◆ TO DO: Copy out each line below containing "option".

◆ RECORDED DATA:
|---|

(** A member that [field] does not store can be left out. *)
Lemma store_members_skip {T : Type} (field : string -> value -> T -> T * option json.error)
    (k : string) (v : value) (before after : list (string * value)) (cur : T) :
  (forall x, field k v x = (x, None)) ->
  store_members field (before ++ (k, v) :: after)%list cur
  = store_members field (before ++ after)%list cur.
Proof.
  intros H. unfold store_members. rewrite !fold_left_app. cbn [fold_left fst snd].
  destruct (fold_left _ before (cur, None)) as [x e]. cbn [fst snd].
  rewrite H, saveError_None. reflexivity.
Qed.

Lemma Unmarshal_skip {T : Type} (field : string -> value -> T -> T * option json.error)
    (body body' k : string) (v : value) (before after : list (string * value)) (cur : T) :
  parse body = Done (Object (before ++ (k, v) :: after)%list) EmptyString ->
  parse body' = Done (Object (before ++ after)%list) EmptyString ->
  (forall x, field k v x = (x, None)) ->
  Unmarshal (store_struct field) body cur = Unmarshal (store_struct field) body' cur.
Proof.
  intros H H' Hf. unfold Unmarshal. rewrite H, H'. cbn [store_struct].
  apply store_members_skip. exact Hf.
Qed.

(** X23. The decoder ignores what it does not know.  Two bodies that differ by
    one member whose name matches no field of the structure, whatever its
    value is, give the same result for every status code. *)
Theorem unknown_member_is_ignored (StatusCode : Z) (body body' k : string) (v : value)
    (before after : list (string * value)) :
  parse body = Done (Object (before ++ (k, v) :: after)%list) EmptyString ->
  parse body' = Done (Object (before ++ after)%list) EmptyString ->
  unknown_member k = true ->
  unmarshalPostMFA StatusCode body = unmarshalPostMFA StatusCode body'.
Proof.
  intros H H' Hk. unfold unknown_member in Hk.
  destruct (field_index postResponse.names k) eqn:E1; [discriminate|].
  destruct (field_index mfaIntermediate.names k) eqn:E2; [discriminate|].
  destruct (field_index plaidError.names k) eqn:E3; [discriminate|].
  unfold unmarshalPostMFA, postResponse.store, mfaIntermediate.store, plaidError.store.
  rewrite (Unmarshal_skip postResponse.field body body' k v before after _ H H').
  2:{ intros x. unfold postResponse.field. destruct x. rewrite E1. reflexivity. }
  rewrite (Unmarshal_skip mfaIntermediate.field body body' k v before after _ H H').
  2:{ intros x. unfold mfaIntermediate.field. destruct x. rewrite E2. reflexivity. }
  rewrite (Unmarshal_skip plaidError.field body body' k v before after _ H H').
  2:{ intros x. unfold plaidError.field. destruct x. rewrite E3. reflexivity. }
  reflexivity.
Qed.

Lemma unknown_member_is_ignored_witness :
  unmarshalPostMFA 200 (js "{'access_token':'tok','request_id':[1e999],'mfa':'x'}")
  = unmarshalPostMFA 200 (js "{'access_token':'tok','mfa':'x'}").
Proof.
  apply (unknown_member_is_ignored 200
           (js "{'access_token':'tok','request_id':[1e999],'mfa':'x'}")
           (js "{'access_token':'tok','mfa':'x'}")
           "request_id" (Array [Number "1e999"])
           [("access_token", Str "tok")] [("mfa", Str "x")]);
    reflexivity.
Defined.

(* ================================================================= *)
(** * The text of the other [plaidError] *)

(** The digits that [FormatInt] writes tell the number. *)
Lemma FormatInt_injective (z z' : Z) :
  strconv.FormatInt z = strconv.FormatInt z' -> z = z'.
Proof.
  unfold strconv.FormatInt. intros H.
  assert (Hi : forall x, NilZero.int_of_string (NilZero.string_of_int (Z.to_int x))
                         = Some (Z.to_int x)).
  { intros x. apply NilZero.isi.
    - destruct x as [|p|p]; cbn; try discriminate.
      intros E. injection E as E. exact (DecimalPos.Unsigned.to_uint_nonnil p E).
    - destruct x as [|p|p]; cbn; try discriminate.
      intros E. injection E as E. exact (DecimalPos.Unsigned.to_uint_nonnil p E). }
  pose proof (Hi z) as Hz. rewrite H, Hi in Hz. injection Hz as Hz.
  rewrite <- (DecimalZ.of_to z), <- (DecimalZ.of_to z'), Hz. reflexivity.
Qed.

Lemma append_cancel_l (p a b : string) : p +++ a = p +++ b -> a = b.
Proof.
  induction p as [|c p IH]; cbn [String.append]; intros H; [exact H|].
  injection H as H. exact (IH H).
Qed.

(** X24. The text of the [plaidError] with an [http_code] tells the HTTP error
    code, which it prints in decimal: two errors with different codes
    have different texts.  The status code of the response is not in the
    text. *)
Theorem http_code_Error_tells_the_code (http http' : Z) (code code' message message' : string)
    (status status' : Z) :
  http <> http' ->
  plaidError_http_code.Error (plaidError_http_code.mk http code message status)
  <> plaidError_http_code.Error (plaidError_http_code.mk http' code' message' status')
  /\ plaidError_http_code.Error (plaidError_http_code.mk http code message status)
     = plaidError_http_code.Error (plaidError_http_code.mk http code message status').
Proof.
  intros Hne. split; [|reflexivity]. intros H. apply Hne.
  unfold plaidError_http_code.Error in H.
  cbn [plaidError_http_code.HttpErrorCode plaidError_http_code.ErrorCode
       plaidError_http_code.Message] in H.
  apply append_cancel_l in H.
  pose proof (number_lit_FormatInt http
                (", code: %!d(string=" +++ code +++ "), message: " +++ message) eq_refl) as N.
  pose proof (number_lit_FormatInt http'
                (", code: %!d(string=" +++ code' +++ "), message: " +++ message') eq_refl)
    as N'.
  rewrite H, N' in N. injection N as N _. apply FormatInt_injective. symmetry. exact N.
Qed.

Lemma http_code_Error_tells_the_code_witness :
  plaidError_http_code.Error (plaidError_http_code.mk 404 "1501" "not found" 404)
  <> plaidError_http_code.Error (plaidError_http_code.mk 500 "1501" "not found" 200)
  /\ plaidError_http_code.Error (plaidError_http_code.mk 404 "1501" "not found" 404)
     = plaidError_http_code.Error (plaidError_http_code.mk 404 "1501" "not found" 200).
Proof.
  apply (http_code_Error_tells_the_code 404 500 "1501" "1501" "not found" "not found"
           404 200).
  lia.
Defined.

(* ================================================================= *)
(** * Bodies read from their text *)

Lemma parse_success_body (token : string) (total : Z) :
  utf8.ValidString token = true ->
  parse (success_body token total)
  = Done (Object [("access_token", Str token);
                  ("total_transactions", Number (strconv.FormatInt total))]) EmptyString.
Proof.
  intros Ht. unfold parse.
  assert (Hs : skip_ws (success_body token total) = success_body token total)
    by reflexivity.
  rewrite Hs.
  assert (Hf : exists fuel, parse_fuel (success_body token total) = S (S (S (S fuel)))).
  { unfold parse_fuel, success_body. rewrite !length_append. cbn [String.length].
    eexists. rewrite <- !plus_n_Sm. reflexivity. }
  destruct Hf as [fuel ->].
  rewrite <- (append_nil_r (success_body token total)).
  unfold success_body. rewrite !append_assoc.
  rewrite parse_value_object by (unfold maxNestingDepth; lia).
  erewrite parse_members_cons;
    [ | reflexivity | apply skip_ws_quote
      | apply parse_value_quote; assumption | apply skip_ws_member ].
  rewrite parse_members_last with (v := Number (strconv.FormatInt total));
    [ reflexivity | reflexivity | apply skip_ws_FormatInt
      | apply parse_value_FormatInt; reflexivity ].
Qed.

(** X25. For status 200, every access token and every number of transactions
    are read from the text of the body as they are, the token with the
    escapes that it needs and the number in decimal. *)
Theorem decode_success_body (token : string) (total : Z) :
  utf8.ValidString token = true ->
  int_range total ->
  unmarshalPostMFA 200 (success_body token total)
  = (Some (postResponse.mk token "" nil_slice "" "" nil_slice total Item.zero),
     None, None).
Proof.
  intros Ht Hr. rewrite dispatch_200. unfold Unmarshal.
  rewrite (parse_success_body _ _ Ht). cbn.
  rewrite (ParseInt_FormatInt total Hr). reflexivity.
Qed.

Lemma decode_success_body_witness :
  unmarshalPostMFA 200 (success_body "t\ok<1>" (-12))
  = (Some (postResponse.mk "t\ok<1>" "" nil_slice "" "" nil_slice (-12) Item.zero),
     None, None).
Proof.
  apply (decode_success_body "t\ok<1>" (-12)); [reflexivity|].
  unfold int_range. split; discriminate.
Defined.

|---|

◆ WORKED SOLUTION:
Lemma store_members_skip {T : Type} (field : string -> value -> T -> T * option json.error)
Lemma Unmarshal_skip {T : Type} (field : string -> value -> T -> T * option json.error)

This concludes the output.